● WORK INSTRUCTION:
In the data below, one line contains "eapply wp_mono; [apply CreateSystem_effect;" and a later one contains "unfold admitAgent. destruct". Print both, with every line between them, exactly and alone.

Stored data entries:
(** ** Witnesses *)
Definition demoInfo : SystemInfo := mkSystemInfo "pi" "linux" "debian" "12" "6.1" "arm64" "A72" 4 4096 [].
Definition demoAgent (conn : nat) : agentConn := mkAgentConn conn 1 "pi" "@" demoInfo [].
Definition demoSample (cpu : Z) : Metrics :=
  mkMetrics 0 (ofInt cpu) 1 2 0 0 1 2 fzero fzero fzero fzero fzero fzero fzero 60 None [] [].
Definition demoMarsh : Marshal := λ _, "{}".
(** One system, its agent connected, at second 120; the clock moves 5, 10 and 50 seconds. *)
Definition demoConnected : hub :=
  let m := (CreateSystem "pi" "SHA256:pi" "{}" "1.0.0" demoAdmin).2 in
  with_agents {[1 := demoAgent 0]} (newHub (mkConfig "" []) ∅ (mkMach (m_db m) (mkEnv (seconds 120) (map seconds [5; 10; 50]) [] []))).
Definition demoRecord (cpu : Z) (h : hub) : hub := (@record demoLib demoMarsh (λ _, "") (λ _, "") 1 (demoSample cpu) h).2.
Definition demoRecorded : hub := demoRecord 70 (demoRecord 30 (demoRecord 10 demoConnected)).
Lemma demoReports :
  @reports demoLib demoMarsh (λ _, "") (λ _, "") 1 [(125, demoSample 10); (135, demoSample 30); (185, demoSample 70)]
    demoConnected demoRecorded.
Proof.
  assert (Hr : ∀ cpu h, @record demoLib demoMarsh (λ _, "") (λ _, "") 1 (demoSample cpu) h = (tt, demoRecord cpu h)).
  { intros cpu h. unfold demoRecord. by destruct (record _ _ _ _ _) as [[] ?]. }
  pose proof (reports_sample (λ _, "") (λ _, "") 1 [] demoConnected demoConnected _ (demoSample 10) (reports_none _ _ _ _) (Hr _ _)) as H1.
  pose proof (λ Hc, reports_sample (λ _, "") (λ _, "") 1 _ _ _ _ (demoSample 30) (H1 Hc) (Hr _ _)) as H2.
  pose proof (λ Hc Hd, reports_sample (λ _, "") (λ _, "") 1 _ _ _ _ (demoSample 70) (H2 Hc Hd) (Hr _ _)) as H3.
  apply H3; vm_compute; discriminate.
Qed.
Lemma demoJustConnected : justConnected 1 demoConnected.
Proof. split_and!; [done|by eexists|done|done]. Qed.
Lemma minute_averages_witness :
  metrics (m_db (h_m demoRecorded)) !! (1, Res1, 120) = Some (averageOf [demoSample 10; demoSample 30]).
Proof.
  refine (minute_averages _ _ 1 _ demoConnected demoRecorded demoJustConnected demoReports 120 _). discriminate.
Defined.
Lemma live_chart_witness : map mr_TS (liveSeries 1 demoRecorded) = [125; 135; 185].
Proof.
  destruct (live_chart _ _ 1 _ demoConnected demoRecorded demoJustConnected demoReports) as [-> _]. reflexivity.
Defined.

---

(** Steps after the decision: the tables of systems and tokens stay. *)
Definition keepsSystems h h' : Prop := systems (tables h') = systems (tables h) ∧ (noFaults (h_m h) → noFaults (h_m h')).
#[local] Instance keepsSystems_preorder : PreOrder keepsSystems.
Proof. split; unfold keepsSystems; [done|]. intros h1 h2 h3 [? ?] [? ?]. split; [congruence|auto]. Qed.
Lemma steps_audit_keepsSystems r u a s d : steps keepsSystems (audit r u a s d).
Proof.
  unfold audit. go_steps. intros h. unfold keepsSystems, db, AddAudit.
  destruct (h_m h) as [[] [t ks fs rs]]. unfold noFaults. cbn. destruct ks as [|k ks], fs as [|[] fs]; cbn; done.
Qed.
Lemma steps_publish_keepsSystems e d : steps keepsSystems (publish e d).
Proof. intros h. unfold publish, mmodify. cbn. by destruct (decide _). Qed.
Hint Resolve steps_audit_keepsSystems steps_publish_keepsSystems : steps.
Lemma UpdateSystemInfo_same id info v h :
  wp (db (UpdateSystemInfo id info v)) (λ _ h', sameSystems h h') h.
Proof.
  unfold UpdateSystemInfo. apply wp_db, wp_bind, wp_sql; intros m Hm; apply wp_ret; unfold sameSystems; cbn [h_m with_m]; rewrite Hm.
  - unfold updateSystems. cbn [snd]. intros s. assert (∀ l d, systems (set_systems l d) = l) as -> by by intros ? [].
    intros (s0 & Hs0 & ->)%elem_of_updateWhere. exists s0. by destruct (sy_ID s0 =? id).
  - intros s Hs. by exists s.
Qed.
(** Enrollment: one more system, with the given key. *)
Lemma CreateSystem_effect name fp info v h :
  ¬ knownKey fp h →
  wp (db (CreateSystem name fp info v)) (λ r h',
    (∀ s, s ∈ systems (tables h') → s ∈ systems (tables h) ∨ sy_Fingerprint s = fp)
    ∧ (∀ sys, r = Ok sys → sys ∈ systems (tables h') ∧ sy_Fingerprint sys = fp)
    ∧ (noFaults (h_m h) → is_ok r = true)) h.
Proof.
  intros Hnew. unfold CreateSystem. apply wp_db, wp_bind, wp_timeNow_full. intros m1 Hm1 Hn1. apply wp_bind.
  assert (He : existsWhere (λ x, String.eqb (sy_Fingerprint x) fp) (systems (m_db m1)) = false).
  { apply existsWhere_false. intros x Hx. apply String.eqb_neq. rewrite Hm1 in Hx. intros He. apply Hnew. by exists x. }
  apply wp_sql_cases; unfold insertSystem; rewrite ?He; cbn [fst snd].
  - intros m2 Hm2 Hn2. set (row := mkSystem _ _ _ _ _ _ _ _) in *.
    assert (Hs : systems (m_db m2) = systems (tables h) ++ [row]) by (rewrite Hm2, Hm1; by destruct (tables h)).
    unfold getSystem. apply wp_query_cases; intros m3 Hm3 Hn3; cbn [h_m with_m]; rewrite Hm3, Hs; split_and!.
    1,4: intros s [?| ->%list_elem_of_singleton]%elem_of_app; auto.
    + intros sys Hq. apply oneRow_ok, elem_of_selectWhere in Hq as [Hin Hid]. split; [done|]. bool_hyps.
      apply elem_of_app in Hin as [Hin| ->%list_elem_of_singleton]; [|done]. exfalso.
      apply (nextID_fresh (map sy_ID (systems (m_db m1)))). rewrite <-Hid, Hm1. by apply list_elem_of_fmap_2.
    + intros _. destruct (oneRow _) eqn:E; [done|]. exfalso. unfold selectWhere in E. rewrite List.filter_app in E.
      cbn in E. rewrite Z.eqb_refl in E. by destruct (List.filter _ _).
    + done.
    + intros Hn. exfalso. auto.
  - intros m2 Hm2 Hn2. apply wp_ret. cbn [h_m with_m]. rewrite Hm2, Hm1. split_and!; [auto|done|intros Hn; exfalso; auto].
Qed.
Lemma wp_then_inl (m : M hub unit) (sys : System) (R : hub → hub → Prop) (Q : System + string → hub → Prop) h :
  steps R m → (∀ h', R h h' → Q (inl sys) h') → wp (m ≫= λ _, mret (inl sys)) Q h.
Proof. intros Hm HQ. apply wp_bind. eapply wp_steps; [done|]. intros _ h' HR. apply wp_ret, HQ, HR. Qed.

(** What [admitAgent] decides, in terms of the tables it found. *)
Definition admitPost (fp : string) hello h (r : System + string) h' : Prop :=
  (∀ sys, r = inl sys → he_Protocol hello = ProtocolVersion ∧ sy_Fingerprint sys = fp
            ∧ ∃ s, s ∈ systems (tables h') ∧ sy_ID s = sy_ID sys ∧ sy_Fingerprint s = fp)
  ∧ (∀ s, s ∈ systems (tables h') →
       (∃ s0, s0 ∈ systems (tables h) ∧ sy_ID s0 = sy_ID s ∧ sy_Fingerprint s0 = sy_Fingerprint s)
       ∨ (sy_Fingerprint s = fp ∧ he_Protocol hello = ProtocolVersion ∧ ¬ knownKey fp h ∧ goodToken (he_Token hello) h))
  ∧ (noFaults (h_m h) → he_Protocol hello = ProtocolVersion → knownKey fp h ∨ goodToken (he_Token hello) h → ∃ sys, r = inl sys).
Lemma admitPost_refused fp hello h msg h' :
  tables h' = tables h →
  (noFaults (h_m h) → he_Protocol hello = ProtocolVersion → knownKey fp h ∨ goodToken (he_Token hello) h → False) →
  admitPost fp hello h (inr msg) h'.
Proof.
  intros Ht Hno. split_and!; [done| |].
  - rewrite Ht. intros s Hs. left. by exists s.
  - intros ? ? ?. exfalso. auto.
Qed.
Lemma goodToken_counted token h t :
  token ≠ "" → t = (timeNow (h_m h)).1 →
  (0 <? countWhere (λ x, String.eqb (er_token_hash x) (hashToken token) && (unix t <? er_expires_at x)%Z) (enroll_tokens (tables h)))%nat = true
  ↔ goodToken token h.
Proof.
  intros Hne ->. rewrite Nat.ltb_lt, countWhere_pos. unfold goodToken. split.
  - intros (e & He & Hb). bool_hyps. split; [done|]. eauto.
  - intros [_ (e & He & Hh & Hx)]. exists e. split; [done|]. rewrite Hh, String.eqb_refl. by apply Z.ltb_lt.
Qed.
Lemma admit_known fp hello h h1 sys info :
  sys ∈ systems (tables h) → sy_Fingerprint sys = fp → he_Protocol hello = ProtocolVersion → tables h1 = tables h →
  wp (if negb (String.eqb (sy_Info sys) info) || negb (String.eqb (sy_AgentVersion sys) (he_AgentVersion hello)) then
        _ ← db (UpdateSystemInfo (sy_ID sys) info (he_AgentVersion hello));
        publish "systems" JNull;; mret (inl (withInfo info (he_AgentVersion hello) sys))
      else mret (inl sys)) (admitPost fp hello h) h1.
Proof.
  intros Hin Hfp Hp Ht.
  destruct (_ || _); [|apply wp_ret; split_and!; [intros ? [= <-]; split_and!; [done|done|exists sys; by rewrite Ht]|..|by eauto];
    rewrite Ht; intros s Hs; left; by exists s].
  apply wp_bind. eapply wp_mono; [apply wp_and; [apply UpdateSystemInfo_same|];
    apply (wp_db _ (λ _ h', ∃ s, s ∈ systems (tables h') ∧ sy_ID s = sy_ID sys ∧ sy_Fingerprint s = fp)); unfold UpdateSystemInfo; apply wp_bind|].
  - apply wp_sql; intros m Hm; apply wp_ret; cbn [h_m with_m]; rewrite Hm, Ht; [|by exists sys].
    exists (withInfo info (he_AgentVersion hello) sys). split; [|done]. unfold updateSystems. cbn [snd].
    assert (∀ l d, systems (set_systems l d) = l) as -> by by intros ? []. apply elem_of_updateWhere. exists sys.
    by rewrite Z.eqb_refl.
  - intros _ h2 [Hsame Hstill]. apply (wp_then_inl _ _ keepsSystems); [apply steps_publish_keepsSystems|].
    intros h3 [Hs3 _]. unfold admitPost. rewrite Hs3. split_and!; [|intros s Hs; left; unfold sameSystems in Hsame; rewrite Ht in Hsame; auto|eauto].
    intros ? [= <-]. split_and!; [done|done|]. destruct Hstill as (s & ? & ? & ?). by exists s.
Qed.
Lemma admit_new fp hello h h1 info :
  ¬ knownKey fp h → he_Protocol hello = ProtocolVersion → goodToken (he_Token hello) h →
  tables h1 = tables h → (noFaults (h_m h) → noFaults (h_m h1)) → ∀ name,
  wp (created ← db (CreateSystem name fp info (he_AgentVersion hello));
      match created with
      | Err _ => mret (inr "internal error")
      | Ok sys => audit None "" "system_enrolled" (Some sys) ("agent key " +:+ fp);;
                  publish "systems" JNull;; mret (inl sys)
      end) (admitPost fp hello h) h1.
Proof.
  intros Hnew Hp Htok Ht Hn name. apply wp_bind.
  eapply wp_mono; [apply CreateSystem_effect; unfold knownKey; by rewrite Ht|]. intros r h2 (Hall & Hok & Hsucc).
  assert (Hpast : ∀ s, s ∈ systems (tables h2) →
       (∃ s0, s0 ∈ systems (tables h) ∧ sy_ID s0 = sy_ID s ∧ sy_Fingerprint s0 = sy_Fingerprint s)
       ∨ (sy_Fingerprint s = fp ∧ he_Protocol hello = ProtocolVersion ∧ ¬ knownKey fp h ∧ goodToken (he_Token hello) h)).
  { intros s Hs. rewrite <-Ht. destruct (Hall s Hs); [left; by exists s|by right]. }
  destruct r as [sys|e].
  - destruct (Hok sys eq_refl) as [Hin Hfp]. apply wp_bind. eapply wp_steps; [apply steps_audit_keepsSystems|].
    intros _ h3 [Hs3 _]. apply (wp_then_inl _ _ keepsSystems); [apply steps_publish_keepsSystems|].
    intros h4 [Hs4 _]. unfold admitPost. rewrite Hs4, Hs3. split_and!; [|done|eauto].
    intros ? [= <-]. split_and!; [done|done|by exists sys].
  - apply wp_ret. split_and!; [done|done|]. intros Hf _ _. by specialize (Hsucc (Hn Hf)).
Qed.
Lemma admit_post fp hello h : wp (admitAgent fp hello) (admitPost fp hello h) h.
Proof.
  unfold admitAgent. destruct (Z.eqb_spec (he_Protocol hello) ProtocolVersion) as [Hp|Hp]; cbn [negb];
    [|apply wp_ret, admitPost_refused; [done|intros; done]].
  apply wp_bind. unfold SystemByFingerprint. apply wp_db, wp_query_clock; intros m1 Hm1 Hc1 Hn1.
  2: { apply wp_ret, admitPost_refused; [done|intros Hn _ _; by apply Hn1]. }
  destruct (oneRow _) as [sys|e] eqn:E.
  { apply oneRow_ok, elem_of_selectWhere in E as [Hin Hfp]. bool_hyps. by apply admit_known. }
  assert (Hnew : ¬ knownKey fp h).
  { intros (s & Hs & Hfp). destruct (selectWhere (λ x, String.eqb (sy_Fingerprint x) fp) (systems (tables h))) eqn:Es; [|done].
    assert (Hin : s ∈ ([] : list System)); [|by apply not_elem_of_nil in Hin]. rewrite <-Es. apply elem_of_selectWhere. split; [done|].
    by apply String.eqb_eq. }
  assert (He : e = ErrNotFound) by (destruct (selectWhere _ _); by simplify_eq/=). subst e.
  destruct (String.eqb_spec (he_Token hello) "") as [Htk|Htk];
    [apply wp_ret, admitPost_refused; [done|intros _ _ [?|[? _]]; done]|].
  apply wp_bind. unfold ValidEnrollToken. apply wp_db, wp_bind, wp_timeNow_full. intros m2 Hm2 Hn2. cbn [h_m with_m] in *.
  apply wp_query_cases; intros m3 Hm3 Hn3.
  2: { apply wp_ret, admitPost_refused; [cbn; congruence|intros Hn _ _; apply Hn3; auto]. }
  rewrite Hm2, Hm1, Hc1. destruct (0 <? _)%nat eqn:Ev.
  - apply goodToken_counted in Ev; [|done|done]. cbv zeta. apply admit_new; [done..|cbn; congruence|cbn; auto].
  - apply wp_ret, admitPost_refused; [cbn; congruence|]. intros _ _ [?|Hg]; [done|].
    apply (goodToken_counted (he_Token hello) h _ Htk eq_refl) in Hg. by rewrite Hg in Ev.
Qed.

● EXERCISE RESPONSE:
  eapply wp_mono; [apply CreateSystem_effect; unfold knownKey; by rewrite Ht|]. intros r h2 (Hall & Hok & Hsucc).
  assert (Hpast : ∀ s, s ∈ systems (tables h2) →
       (∃ s0, s0 ∈ systems (tables h) ∧ sy_ID s0 = sy_ID s ∧ sy_Fingerprint s0 = sy_Fingerprint s)
       ∨ (sy_Fingerprint s = fp ∧ he_Protocol hello = ProtocolVersion ∧ ¬ knownKey fp h ∧ goodToken (he_Token hello) h)).
  { intros s Hs. rewrite <-Ht. destruct (Hall s Hs); [left; by exists s|by right]. }
  destruct r as [sys|e].
  - destruct (Hok sys eq_refl) as [Hin Hfp]. apply wp_bind. eapply wp_steps; [apply steps_audit_keepsSystems|].
    intros _ h3 [Hs3 _]. apply (wp_then_inl _ _ keepsSystems); [apply steps_publish_keepsSystems|].
    intros h4 [Hs4 _]. unfold admitPost. rewrite Hs4, Hs3. split_and!; [|done|eauto].
    intros ? [= <-]. split_and!; [done|done|by exists sys].
  - apply wp_ret. split_and!; [done|done|]. intros Hf _ _. by specialize (Hsucc (Hn Hf)).
Qed.
Lemma admit_post fp hello h : wp (admitAgent fp hello) (admitPost fp hello h) h.
Proof.
  unfold admitAgent. destruct (Z.eqb_spec (he_Protocol hello) ProtocolVersion) as [Hp|Hp]; cbn [negb];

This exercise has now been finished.